И как раз в это время начинается история с Рамзаем. Военный разведчик Зорге действует в Японии. Потому специально пригласили меня на это дело, чтобы учитывал все нюансы.
— И вы лично посылали Зорге какие-то свои указания?
— Письма имели право подписывать только Урицкий и Артузов. Я же готовил послание от имени руководителей разведки. Они могли его принять или нет. Мы со специалистами 2-го отдела обдумывали и взвешивали все детали. Изучали тщательнейше каждый шаг Зорге — ведь мы руководили операцией. Потом шли к Артузову с изложенными в письме предложениями. Он решал: «Это указать обязательно. Это — не надо. Подготовить и изложить такую-то мысль. Потом — подредактировать».
— И Зорге выполнял все указания из Москвы?
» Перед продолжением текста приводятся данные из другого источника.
(** * Theorems *)

(** ** Names with and without a port *)

Lemma digit_chars c : is_ascii_digit c = true -> c <> 46 /\ c <> 58 /\ c <> 93.
Proof. unfold is_ascii_digit, in_range. intros Hc. split_and!; intros ->; discriminate Hc. Qed.
Lemma digits_only max acc l n : digits_value max acc l = Some n -> Forall (fun c => is_ascii_digit c = true) l.
Proof.
  revert acc. induction l as [|c l IH]; intros acc; [constructor|]. cbn [digits_value]. unfold digit_value at 1.
  destruct (is_ascii_digit c) eqn:E; [|done]. cbn [option_bind]. destruct (_ <? _); [done|]. intros H. constructor; eauto.
Qed.
(** What a port may be spelt with. *)
Lemma port_chars p n c : parse_u16 p = Some n -> c ∈ p -> c <> 46 /\ c <> 58 /\ c <> 93.
Proof.
  unfold parse_u16, parse_unsigned. destruct p as [|x [|y p]]; [done| |].
  - intros Hd%digits_only Hc; rewrite Forall_forall in Hd; by apply digit_chars, Hd.
  - destruct (Z.eqb_spec x 43) as [->|]; intros Hd%digits_only Hc; rewrite Forall_forall in Hd.
    + apply elem_of_cons in Hc as [->|Hc]; [done|]. by apply digit_chars, Hd.
    + by apply digit_chars, Hd.
Qed.
Lemma lower_elem c s : is_ascii_lowercase c = false -> c ∈ map ascii_lower s -> c ∈ s.
Proof.
  intros Hc Hin. apply list_elem_of_fmap in Hin as (x & -> & Hx). unfold ascii_lower in *.
  destruct (is_ascii_uppercase x) eqn:E; [|done]. exfalso. unfold is_ascii_uppercase, is_ascii_lowercase, in_range in *. lia.
Qed.
Lemma lower_digits s : Forall (fun c => is_ascii_digit c = true) s -> map ascii_lower s = s.
Proof.
  intros Hs. rewrite <- (map_id s) at 2. apply map_ext_Forall. eapply Forall_impl; [exact Hs|]. intros c. unfold is_ascii_digit, ascii_lower, is_ascii_uppercase, in_range.
  intros. destruct ((65 <=? c) && (c <=? 90)) eqn:E; [lia|done].
Qed.

(** [x] is a domain of [ds], or a name under one. *)
Definition plain_domain (d : str) : Prop := Forall scalar d /\ (58 ∉ d) /\ (93 ∉ d).
Section Names.
Context (ds : list str) (Hds : Forall plain_domain ds).
Definition beneath (x : str) (d : str) : Prop := x = map ascii_lower d \/ exists p, p <> [] /\ x = p ++ [46] ++ map ascii_lower d.

Lemma ds_matches : Forall (fun d => Forall scalar d /\ (58 ∉ d)) ds.
Proof using Hds. eapply Forall_impl; [exact Hds|]. intros d (? & ? & ?). done. Qed.
Lemma passes_beneath c : passes ds c <-> exists d, d ∈ ds /\ beneath (strip_port (map ascii_lower c)) d.
Proof using Hds.
  rewrite Forall_forall in Hds. split.
  - intros (d & h & tail & Hd & E & Ht & Hb). exists d. split; [exact Hd|]. destruct (Hds d Hd) as (_ & Hc & _). apply lower_no_colon in Hc.
    rewrite E. destruct Hb as [->|(p & Hp & ->)].
    + left. apply (strip_port_unique []); auto.
    + right. exists p. split; [done|]. rewrite (app_assoc p). rewrite strip_port_unique; eauto. 
  - intros (d & Hd & Hb). destruct (strip_port_spec (map ascii_lower c)) as (tail & E & Ht). exists d, (strip_port (map ascii_lower c)), tail. auto.
Qed.
Lemma beneath_no_port x d : d ∈ ds -> beneath x d -> strip_port x = x.
Proof using Hds.
  rewrite Forall_forall in Hds. intros Hd Hb. destruct (Hds d Hd) as (_ & Hc & _). apply lower_no_colon in Hc. rewrite <- (app_nil_r x) at 1.
  destruct Hb as [->|(p & Hp & ->)]; [apply (strip_port_unique []); [done|by left..]|].
  rewrite (app_assoc p). apply strip_port_unique; [done|by left|right; by exists p].
Qed.
Lemma beneath_passes x d : d ∈ ds -> beneath (map ascii_lower x) d -> passes ds x.
Proof using Hds. intros Hd Hb. apply passes_beneath. exists d. by rewrite (beneath_no_port _ d). Qed.
(** A name beneath a domain ends in no port and in no bracket. *)
Lemma beneath_last x d c : d ∈ ds -> beneath (x ++ [c]) d -> c <> 93.
Proof using Hds.
  rewrite Forall_forall in Hds. intros Hd Hb ->. destruct (Hds d Hd) as (_ & _ & Hn). apply Hn. apply lower_elem; [done|].
  assert (Hl : last (x ++ [93]) = Some 93) by apply last_snoc.
  destruct Hb as [E|(p & _ & E)]; rewrite E in Hl.
  - rewrite <- E. apply elem_of_app. right. by left.
  - rewrite last_app in Hl. destruct (map ascii_lower d) as [|y l] eqn:Ed using rev_ind; [done|]. 
    rewrite app_assoc, last_snoc in Hl. injection Hl as ->. apply elem_of_app. right. by left.
Qed.
Lemma beneath_tail u v d : d ∈ ds -> 46 ∉ v -> beneath (u ++ 58 :: v) d -> False.
Proof using Hds.
  rewrite Forall_forall in Hds. intros Hd Hv Hb. destruct (Hds d Hd) as (_ & Hc & _). apply lower_no_colon in Hc.
  destruct Hb as [E|(p & _ & E)]; [apply Hc; rewrite <- E; apply elem_of_app; right; by left|].
  revert p E. induction u as [|x u IH]; intros p E; cbn [app] in E.
  - destruct p as [|y p]; cbn [app] in E; [done|]. injection E as _ E. apply Hv. rewrite E. apply elem_of_app. right. by left.
  - destruct p as [|y p]; cbn [app] in E; injection E as _ E; [|by apply (IH p)].
    apply Hc. rewrite <- E. apply elem_of_app. right. by left.
Qed.

Lemma strip_digits x p : all_digits p -> strip_port (x ++ 58 :: p) = x.
Proof.
  intros [Hne Hp]. unfold strip_port. rewrite Url.rsplit_once_app.
  - rewrite bool_decide_eq_false_2 by done. cbn [negb andb]. by rewrite (proj2 (digits_bytes p) Hp).
  - intros Hin. rewrite Forall_forall in Hp. by destruct (digit_chars 58 (Hp 58 Hin)) as (_ & ? & _).
Qed.
Lemma lower_with_port name port : 0 <= port -> strip_port (map ascii_lower (with_port name port)) = map ascii_lower name.
Proof.
  intros Hp. destruct (show_unsigned_spec port Hp) as (Hd & _ & Hne & _). unfold with_port. rewrite !map_app.
  rewrite (lower_digits (show_unsigned port)) by exact Hd. by apply strip_digits.
Qed.
Lemma ends_in_port_spec h : if ends_in_port h then exists a p, h = a ++ 58 :: p /\ all_digits p else strip_port h = h.
Proof.
  unfold ends_in_port, strip_port. destruct (Url.rsplit_once 58 h) as [[a p]|] eqn:E; [|done]. apply rsplit_once_some in E as [-> _].
  destruct (negb (bool_decide (p = [])) && _) eqn:Ed; [|done]. apply andb_true_iff in Ed as [Hn Hd%digits_bytes].
  exists a, p. split; [done|]. split; [by intros ->|done].
Qed.

(** What [parse_authority] makes of a text. *)
Lemma parse_authority_cases h : let n := (parse_authority h).1 in
  n = h \/ (exists p o, h = n ++ 58 :: p /\ parse_u16 p = Some o)
  \/ h = (91 :: n) ++ [93] \/ exists p o, h = ((91 :: n) ++ [93]) ++ 58 :: p /\ parse_u16 p = Some o.
Proof.
  cbv zeta. unfold parse_authority. destruct (Url.strip_char 91 h) as [rest|] eqn:E1.
  - apply Url.strip_char_some in E1 as ->. destruct (split_once 93 rest) as [[a tail]|] eqn:E2; [|by left].
    apply split_once_some in E2 as [-> _]. case_bool_decide as Et; [subst tail; right; right; by left|].
    destruct (Url.strip_char 58 tail) as [p|] eqn:E3; cbn [option_bind]; [|by left]. apply Url.strip_char_some in E3 as ->.
    destruct (parse_u16 p) as [o|] eqn:E4; [|by left]. right; right; right. exists p, o. cbn [fst]. split; [|exact E4]. cbn. by rewrite <- app_assoc.
  - destruct (Url.rsplit_once 58 h) as [[a p]|] eqn:E2; [|by left]. apply rsplit_once_some in E2 as [-> _].
    destruct (_ && _); [|by left]. destruct (parse_u16 p) as [o|] eqn:E4; [|by left]. right; left. by exists p, o.
Qed.

(** The name read from a [Host] header that passes, passes. *)
Lemma header_name h port : 0 <= port -> passes ds (if ends_in_port h then h else with_port h port) -> passes ds (parse_authority h).1.
Proof using Hds.
  intros Hp Hm. pose proof (ends_in_port_spec h) as He. destruct (parse_authority_cases h) as [E|Hc]; cbv zeta in *.
  { rewrite E. destruct (ends_in_port h); [exact Hm|]. apply passes_beneath in Hm as (d & Hd & Hb). rewrite lower_with_port in Hb by exact Hp. by apply (beneath_passes _ d). }
  set (n := (parse_authority h).1) in *. apply passes_beneath in Hm as (d & Hd & Hb).
  assert (Hport : forall p o, parse_u16 p = Some o -> 46 ∉ map ascii_lower p).
  { intros p o Ho Hin. apply lower_elem in Hin; [|done]. by destruct (port_chars p o 46 Ho Hin) as [? _]. }
  destruct (ends_in_port h).
  - destruct He as (a & p & E & Hdig). rewrite E in Hb. rewrite map_app in Hb. cbn [map] in Hb. change (ascii_lower 58) with 58 in Hb.
    rewrite (lower_digits p) in Hb by apply Hdig. rewrite strip_digits in Hb by exact Hdig.
    assert (Hsplit : forall x q, x ++ 58 :: q = a ++ 58 :: p -> 58 ∉ q -> x = a).
    { intros x q Eq Hq. apply (f_equal (Url.rsplit_once 58)) in Eq. rewrite !Url.rsplit_once_app in Eq; [by injection Eq|..|exact Hq].
      intros Hin. destruct Hdig as [_ Hdig]. rewrite Forall_forall in Hdig. by destruct (digit_chars 58 (Hdig 58 Hin)) as (_ & ? & _). }
    destruct Hc as [(q & o & E' & Ho)|[E'|(q & o & E' & Ho)]]; rewrite E in E'; symmetry in E'.
    + apply Hsplit in E'; [|intros Hin; by destruct (port_chars q o 58 Ho Hin) as (_ & ? & _)]. subst a. by apply (beneath_passes _ d).
    + exfalso. destruct p as [|x p _] using rev_ind; [by destruct Hdig|]. change (a ++ 58 :: p ++ [x]) with (a ++ (58 :: p) ++ [x]) in E'.
      rewrite app_assoc in E'. apply app_inj_tail in E' as [_ <-]. destruct Hdig as [_ Hdig]. apply Forall_app in Hdig as [_ Hdig]. by inversion Hdig.
    + exfalso. apply Hsplit in E'; [|intros Hin; by destruct (port_chars q o 58 Ho Hin) as (_ & ? & _)]. subst a.
      rewrite map_app in Hb. by apply beneath_last in Hb.
  - rewrite lower_with_port in Hb by exact Hp. exfalso. destruct Hc as [(q & o & E' & Ho)|[E'|(q & o & E' & Ho)]]; rewrite E', map_app in Hb.
    + apply (beneath_tail _ _ d Hd (Hport q o Ho) Hb).
    + by apply beneath_last in Hb.
    + apply (beneath_tail _ _ d Hd (Hport q o Ho) Hb).
Qed.
Lemma sni_name n port : 0 <= port -> passes ds (with_port n port) -> passes ds n.
Proof using Hds.
  intros Hp (d & Hd & Hb)%passes_beneath. rewrite lower_with_port in Hb by exact Hp. by apply (beneath_passes _ d).
Qed.
End Names.

(** ** The decision *)

(** A name the client gave: its [Host] header's, or its SNI. *)
Definition claimed (info : ConnInfo) (p : Peeked) (n : str) : Prop :=
  (exists h, header_of p = Some h /\ n = (parse_authority h).1) \/ sni (with_sni info p) = Some n.
(** The texts are texts and the port is a port. *)
Definition typed (info : ConnInfo) (p : Peeked) (server : ServerAddr) : Prop :=
  0 <= a_port server <= 65535 /\ Forall scalar (a_host server)
  /\ (forall h, header_of p = Some h -> Forall scalar h) /\ (forall s, sni (with_sni info p) = Some s -> Forall scalar s).

Section Decision.
Context (handler : FlowHandler) (net : Network) (cfg : nat -> list str).
(** The passthrough domains configured when the handler is asked for the [i]-th time. *)
Context (Hask : forall i c, is_passthrough handler i c = matches (new_matcher (cfg i)) c).
Context (Hcfg : forall i, Forall plain_domain (cfg i)).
— Конечно. Слушал нас внимательно.
— Как вы оцениваете деятельность Зорге? Ведь он передавал столько ценнейшей информации. И сегодня иногда даже не верится, что вся она могла быть собрана одной группой.
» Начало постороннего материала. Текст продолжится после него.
(* ===== verification/Text.v ===== *)
(** The text inspectors read a body as: the model of the charset half of
    [agentcage-egress/src/text.rs] ([get_text]). *)
From S2P Require Import Prelude Utf8 Message.
From S2P Require BodyCodec.
From S2P Require Import ConfigValues.
From Stdlib Require Import ZifyBool.

(** * Definitions *)

(** [regex::bytes]: the first capture group of the leftmost match, when there is
    a match and the group took part in it. *)
Class BytesRegex := { capture1 : str -> bytes -> option bytes }.
(** The tables of [encoding_rs] used. *)
Inductive Encoding : Type :=
  | WINDOWS_1250 | WINDOWS_1251 | WINDOWS_1252 | WINDOWS_1253 | WINDOWS_1254 | WINDOWS_1255 | WINDOWS_1256
  | WINDOWS_1257 | WINDOWS_1258 | ISO_8859_2 | ISO_8859_3 | ISO_8859_4 | ISO_8859_5 | ISO_8859_6 | ISO_8859_7
  | ISO_8859_8 | ISO_8859_10 | ISO_8859_13 | ISO_8859_14 | ISO_8859_15 | ISO_8859_16 | KOI8_R | KOI8_U
  | GB18030.
(** [decode_without_bom_handling_and_without_replacement]. *)
Class EncodingRs := { decode_strict : Encoding -> bytes -> option str }.

(** ** The charset of a body *)

Definition contains (s sub : str) : bool := bool_decide (is_Some (find_sub sub s)).
(** A repeated name keeps its place and takes the last value. *)
Fixpoint set_param (out : list (str * str)) (k v : str) : list (str * str) :=
  match out with
  | [] => [(k, v)]
  | slot :: out => if bool_decide (slot.1 = k) then (slot.1, v) :: out else slot :: set_param out k v
  end.
Definition add_clause (out : list (str * str)) (clause : str) : list (str * str) :=
  match split_once 61 clause with
  | Some (k, v) => set_param out (trim_matches is_strip_space k) (trim_matches is_strip_space v)
  | None => out
  end.
Definition ascii_only (l : bytes) : str := List.filter (fun b => b <? 128) l.
Definition HTML_META : str := lit "(?i-u)<meta[^>]+charset=['" ++ [34] ++ lit "]?([^'" ++ [34] ++ lit ">]+)".
Definition XML_DECL : str := lit "(?i-u)<\?xml[^?>]+encoding=['" ++ [34] ++ lit "]([^'" ++ [34] ++ lit "?>]+)".
Definition CSS_CHARSET : str := lit "(?i-u)\A@charset " ++ [34] ++ lit "([^" ++ [34] ++ lit "]+)" ++ [34] ++ lit ";".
— Это был человек высочайшего класса. Очень умный, развитой, исключительно талантливый, с незаурядными способностями. По уровню и сравнить его не с кем. Зорге для меня был и политическим деятелем, который пришел в разведку. Плюс ко всему Рихард — блестящий журналист. А корреспондент, по-моему, тоже своеобразный разведчик.
— Ну-ка, ну-ка, Борис Игнатьевич, поведайте: что вы думаете о журналистской профессии?
— Профессия, несомненно, в чем-то близкая, несколько похожая на нашу. Вот идут двое: корреспондент и разведчик. Они выходят из одной точки и стремятся поначалу приблизительно к одинаковой цели: им нужна информация. А потом их пути расходятся. Журналисту вполне достаточно добытых сведений для написания статьи. Разведчик же продолжает движение по иному пути. Ему нужна секретная и актуальная информация — и постоянно новая. Значит, требуется агентура, а для этого — вербовка. А когда корреспондент идет по этому второму, более длинному и сложному пути, он, как Зоргe, превращается в разведчика. Процесс очень своеобразный. И если человек, даже талантливейший, уровня Рамзая, на этапе перехода от журналистики к разведке минует школу, в которой он должен усвоить принципы работы контрразведки, то у него могут случаться некоторые заскоки, потери.
— Вот к чему привел наш разговор о журналистах. Неужели у великого Зорге были заскоки и возникали проблемы?
— Иногда случалось. Это была наша с ним болезнь. Ведь он изначально не был кадровым разведчиком. Начинал работать, не пройдя школу контрразведки. Разведчик должен всегда сознавать, что находится в опасности, над ним довлеет угроза со стороны контрразведывательной организации. Одно дело изучить это абстрактно, на чекистских наших курсах. Другое — пережить на себе. Зорге был с этим незнаком. Ему пришлось учиться на ходу. И мы старались как-то обогатить Рамзая необходимыми ему знаниями.
— В чем же конкретно эти, как вы их называете, заскоки проявлялись?
— Он, к примеру, гонял по Токио на мотоцикле, купленном у Макса Клаузена, для которого продажа немецкой техники служила отличным прикрытием и источником дохода. Когда Макс, как и в Китае, только начинал в Токио свое дело, его первым покупателем стал Зорге. А за этим популярным в иностранной колонии человеком потянулись другие иностранцы, не только немцы. Но в Токио в 1930-х годах движение было интенсивнейшее. Можете себе представить, чтобы серьезный резидент с мощнейшей агентурной сетью — и на мотоцикле?! Я сам — старый мотоциклист и знаю, что ни в коем случае этого делать нельзя. На машине — совсем другое дело, тем более если руль держишь уверенно. И вот Рамзай попадает в аварию.
— В одной из многочисленных книг о Зорге я вычитал, будто в тот самый раз он был здорово навеселе.
— Зорге — без сознания, с ним — секретные материалы. Да он тогда чуть не загремел в полицию с этими документами.